Distributed Broadcast Encryption from Bilinear Groups

Dimitris Kolonelos

Video

Abstract:

Distributed broadcast encryption (DBE) improves on the traditional notion of broadcast encryption by eliminating the key-escrow problem: In a DBE system, users generate their own secret keys non-interactively without the help of a trusted party. Then anyone can broadcast a message for a subset S of the users, in such a way that the resulting ciphertext size is sublinear in (and, ideally, independent of) |S|.

Wu et al. [Wu, Qin, Zhang and Domingo-Ferrer - CCS 2010] presented the first construction of DBE from bilinear pairings, however without a formal security proof and with public parameters of cubic size. Boneh and Zhandry [Boneh and Zhandry - CRYPTO 2014] showed a construction of DBE, which requires heavy cryptographic machinery, such as general-purpose indistinguishability obfuscation.

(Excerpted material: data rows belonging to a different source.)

(* ===== verification/ProofBundle.v ===== *)
(** * Proof bundles (backend/proof_export.py)

    A calculation, its hashes and its PLONK proof as one dictionary, and the
    check of such a dictionary by whoever receives it.  Reading a proof back
    from a dictionary is [Proof.model_validate] of zk/interfaces.py. *)
From S2P Require Export PlonkProof.

Local Open Scope Z_scope.

(** ** Dictionaries *)

(** [d.pop(k, None)] *)
Definition dict_pop {A} (k : string) (d : list (string * A)) : list (string * A) :=
  filter (fun p => p.1 ≠ k) d.

Definition as_str_dict (v : pyval) : option (list (string * string)) :=
  match v with
  | PDict l => mapM (fun p : string * pyval => pair p.1 <$> as_str p.2) l
  | _ => None
  end.

(** ** zk/interfaces.py: a proof from its fields *)

Definition PROOF_FIELDS : list string :=
  ["artifact_type"; "artifact_id"; "produced_by"; "cycle"; "proof_system"; "circuit_artifact_id";
   "witness_artifact_id"; "commitments"; "public_inputs"; "metadata"; "proof_blob_hex"; "proof_hash";
   "input_hash"; "output_hash"; "trace_hash"; "final_proof"].

(** [artifact_type] has a default, and one value. *)
Definition proof_type_ok (d : list (string * pyval)) : bool :=
  match dict_get "artifact_type" d with
  | None => true
  | Some v => bool_decide (as_str v = Some (type_value PROOF))
  end.

Section validate.
Context (coerce_int : pyval → option Z).

(** The fields, each of its type. *)
Definition proof_of_fields (d : list (string * pyval)) : option Proof_ :=
  let text k := dict_get k d ≫= as_str in
  id ← text "artifact_id";
  by_ ← text "produced_by";
  cycle ← dict_get "cycle" d ≫= coerce_int;
  system ← text "proof_system";
  circuit ← text "circuit_artifact_id";
  witness ← text "witness_artifact_id";
  commitments ← dict_get "commitments" d ≫= as_strs;
  inputs ← dict_get "public_inputs" d ≫= as_strs;
  metadata ← dict_get "metadata" d ≫= as_str_dict;
  blob ← text "proof_blob_hex";
  hash ← text "proof_hash";
  input ← text "input_hash";
  output ← text "output_hash";
  trace ← text "trace_hash";
  final ← text "final_proof";
  if proof_type_ok d && forallb (fun k => bool_decide (k ∈ PROOF_FIELDS)) (dict_keys d)
  then Some (mkProof (mkHeader id by_ cycle) system circuit witness commitments inputs metadata blob hash input
               output trace final)
  else None.

(** [Proof.model_validate(payload)] *)
Definition proof_model_validate (payload : pyval) : result Proof_ :=
  match payload with
  | PDict d =>
      match proof_of_fields d with
      | Some p => as_validation (validate_proof_hash p)
      | None => raise ValidationError "{} validation errors for Proof"
      end
  | _ => raise ValidationError "{} validation errors for Proof"
  end.
End validate.

(** [request.model_dump(mode='json')] *)
Definition model_dump_json (r : ImportCalculationRequest) : list (string * pyval) :=
  [("hs_code", PStr (hs_code r)); ("country_of_origin", PStr (country_of_origin r));
   ("customs_value", PStr (decimal_str (customs_value r))); ("freight", PStr (decimal_str (freight r)));
   ("insurance", PStr (decimal_str (insurance r))); ("quantity", PInt (quantity r));
   ("shipping_mode", PStr (shipping_mode r))].

(** ** Exporting *)

Definition COMPUTED_FIELDS : list string := ["proof_bytes"; "proving_system"; "circuit_hash"].

(** Without the computed fields. *)
Definition without_computed (d : list (string * pyval)) : list (string * pyval) :=
  fold_left (fun d k => dict_pop k d) COMPUTED_FIELDS d.

Definition _canonical_proof_payload (p : Proof_) : list (string * pyval) :=
  without_computed (dump_artifact (AProof p)).

Section bundle.
Context `{!Backend} (coerce_int : pyval → option Z) (rules : list TariffRule).

Definition _verification_key_hash (now circuit_hash : string) : logged string :=
  verification_key ← logging (derive_verification_key now circuit_hash None);
  manifest_bytes ← silent (manifest_text (dk_manifest_path verification_key));
  silent (Ok (sha256_hex manifest_bytes)).

Definition resolve_proof (now : string) (packet : DeterministicTracePacket) (proof : option Proof_) : logged Proof_ :=
  match proof with
  | Some p => silent (Ok p)
  | None => build_plonk_proof coerce_int rules now (witness_artifact packet)
              (t_trace_hash (trace_artifact packet)) "proof_export" 1
  end.

Definition export_proof_bundle (now : string) (input_payload : list (string * pyval))
    (packet : option DeterministicTracePacket) (proof : option Proof_) : logged (list (string * pyval)) :=
  packet ← silent (match packet with
                   | Some pk => Ok pk
                   | None => build_trace_packet coerce_int rules input_payload "proof_export" 1
                   end);
  proof ← resolve_proof now packet proof;
  circuit ← silent compile_circuit;
  vk_hash ← _verification_key_hash now (pc_circuit_hash circuit);
  let i := integrity (pk_response packet) in
  silent (Ok [("input", PDict (model_dump_json (pk_request packet)));
        ("input_hash", PStr (input_hash i)); ("output_hash", PStr (output_hash i));
        ("trace_hash", PStr (t_trace_hash (trace_artifact packet)));
        ("circuit_hash", PStr (pc_circuit_hash circuit)); ("verification_key_hash", PStr vk_hash);
        ("proof", PDict (_canonical_proof_payload proof))]).

(** The text of the file. *)
Definition write_proof_bundle (bundle : list (string * pyval)) : result string := canonical_payload (PDict bundle).

Definition export_and_write_proof_bundle (now : string) (input_payload : list (string * pyval)) : logged string :=
  bundle ← export_proof_bundle now input_payload None None;
  silent (write_proof_bundle bundle).

(** ** Verifying *)

Record bundle_verdict := mkBundleVerdict {
  bv_valid : bool;
  bv_reason : string;
  bv_checks : list string;
  bv_input_hash : string;
  bv_trace_hash : string;
  bv_circuit_hash : string;
  bv_verification_key_hash : string }.

(** [constant_time_equal(value, expected)] of a value from the bundle. *)
Definition equal_to (expected : string) (v : pyval) : result bool :=
  match v with
  | PStr s => constant_time_equal s expected
  | _ => raise TypeError "unsupported operand types(s) or combination of types: {} and {}"
  end.

(** [build_trace_packet] of a value from the bundle. *)
Definition packet_of (v : pyval) : result DeterministicTracePacket :=
  match v with
  | PDict d => build_trace_packet coerce_int rules d "proof_bundle_verify" 1
  | _ => Raise validation_error
  end.

(** [deepcopy(bundle['proof'])] without the computed fields. *)
Definition proof_payload_of (v : pyval) : result pyval :=
  match v with
  | PDict d => Ok (PDict (without_computed d))
  | _ => raise AttributeError "{} object has no attribute 'pop'"
  end.

(** One comparison: whether it holds and the check it leaves. *)
Definition hash_check (bundle : list (string * pyval)) (field expected : string) : result (bool * string) :=
  v ← subscript_dict field bundle;
  same ← equal_to expected v;
  Ok (same, field +:+ (if same : bool then "_ok" else "_mismatch")).

(** The body of the [try]. *)
Definition verify_bundle_body (now : string) (bundle : list (string * pyval)) : logged bundle_verdict :=
  packet ← silent (subscript_dict "input" bundle ≫= packet_of);
  circuit ← silent compile_circuit;
  let i := integrity (pk_response packet) in
  let expected_trace_hash := t_trace_hash (trace_artifact packet) in
  expected_vk_hash ← _verification_key_hash now (pc_circuit_hash circuit);
  payload ← silent (subscript_dict "proof" bundle ≫= proof_payload_of);
  proof ← silent (proof_model_validate coerce_int payload);
  checks ← silent (traverse (fun p : string * string => hash_check bundle p.1 p.2)
    [("input_hash", input_hash i); ("output_hash", output_hash i); ("trace_hash", expected_trace_hash);
     ("circuit_hash", pc_circuit_hash circuit); ("verification_key_hash", expected_vk_hash)]);
  let verdict valid reason checks :=
    mkBundleVerdict valid reason checks (input_hash i) expected_trace_hash (pc_circuit_hash circuit)
      expected_vk_hash in
  if forallb fst checks
  then
    verification ← verify_plonk_proof now "proof_bundle_verify" 1 proof;
    let valid := bool_decide (v_status verification = VALID) in
    silent (Ok (verdict valid (if valid then "bundle verified successfully" else v_reason verification)
                  (map snd checks ++ v_checks verification)))
  else silent (Ok (verdict false "bundle hash binding mismatch" (map snd checks))).

Definition failed_verdict (e : exn) : bundle_verdict :=
  mkBundleVerdict false ("bundle verification failed: " +:+ exn_msg e) ["bundle_validation_error"] "" "" "" "".

Definition verify_proof_bundle (now : string) (bundle : list (string * pyval)) (st : key_log)
    : bundle_verdict * key_log :=
  match verify_bundle_body now bundle st with
  | (Ok r, st) => (r, st)
  | (Raise e, st) => (failed_verdict e, st)
  end.

(** ** scripts/verify_proof.py *)

(** [bundle['input']] of a document that is not an object. *)
Definition subscript_error (v : pyval) : exn :=
  match v with
  | PStr _ => Exn TypeError "string indices must be integers, not 'str'"
  | PList _ => Exn TypeError "list indices must be integers or slices, not str"
  | _ => Exn TypeError "'{}' object is not subscriptable"
  end.

(** From the text of the file, if it is there, the [valid] and [reason] that
    are printed, and the exit status. *)
Definition verify_proof_main (now : string) (file : option string) (st : key_log) : (bool * string * Z) * key_log :=
  match file with
  | None => ((false, "proof bundle not found: {}", 1), st)
  | Some text =>
      match json_loads text with
      | None => ((false, "invalid bundle json: {}", 1), st)
      | Some bundle =>
          let '(result, st) :=
            match of_json bundle with
            | PDict d => verify_proof_bundle now d st
            | v => (failed_verdict (subscript_error v), st)
            end in
          ((bv_valid result, bv_reason result, if bv_valid result then 0 else 1), st)
      end
  end.
End bundle.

In this work, we present two practical DBE schemes from standard assumptions in prime-order bilinear groups. Our constructions are conceptually simple, satisfy the strong notion of adaptive security, and are concretely efficient. In fact, their performance, in terms of number of group elements and efficiency of the algorithms, is comparable with that of traditional (non-distributed) broadcast encryption schemes from bilinear groups.

Bio:

Dimitris Kolonelos is a PhD student at IMDEA Software Institute working in Cryptography, advised by Dario Fiore. Currently, he is a visiting scholar at UC Berkeley, hosted by Sanjam Garg. His research interests include succinct cryptographic primitives such as (Zero-Knowledge) Proof Systems and more broadly Public-Key Cryptographic primitives with advanced functionalities.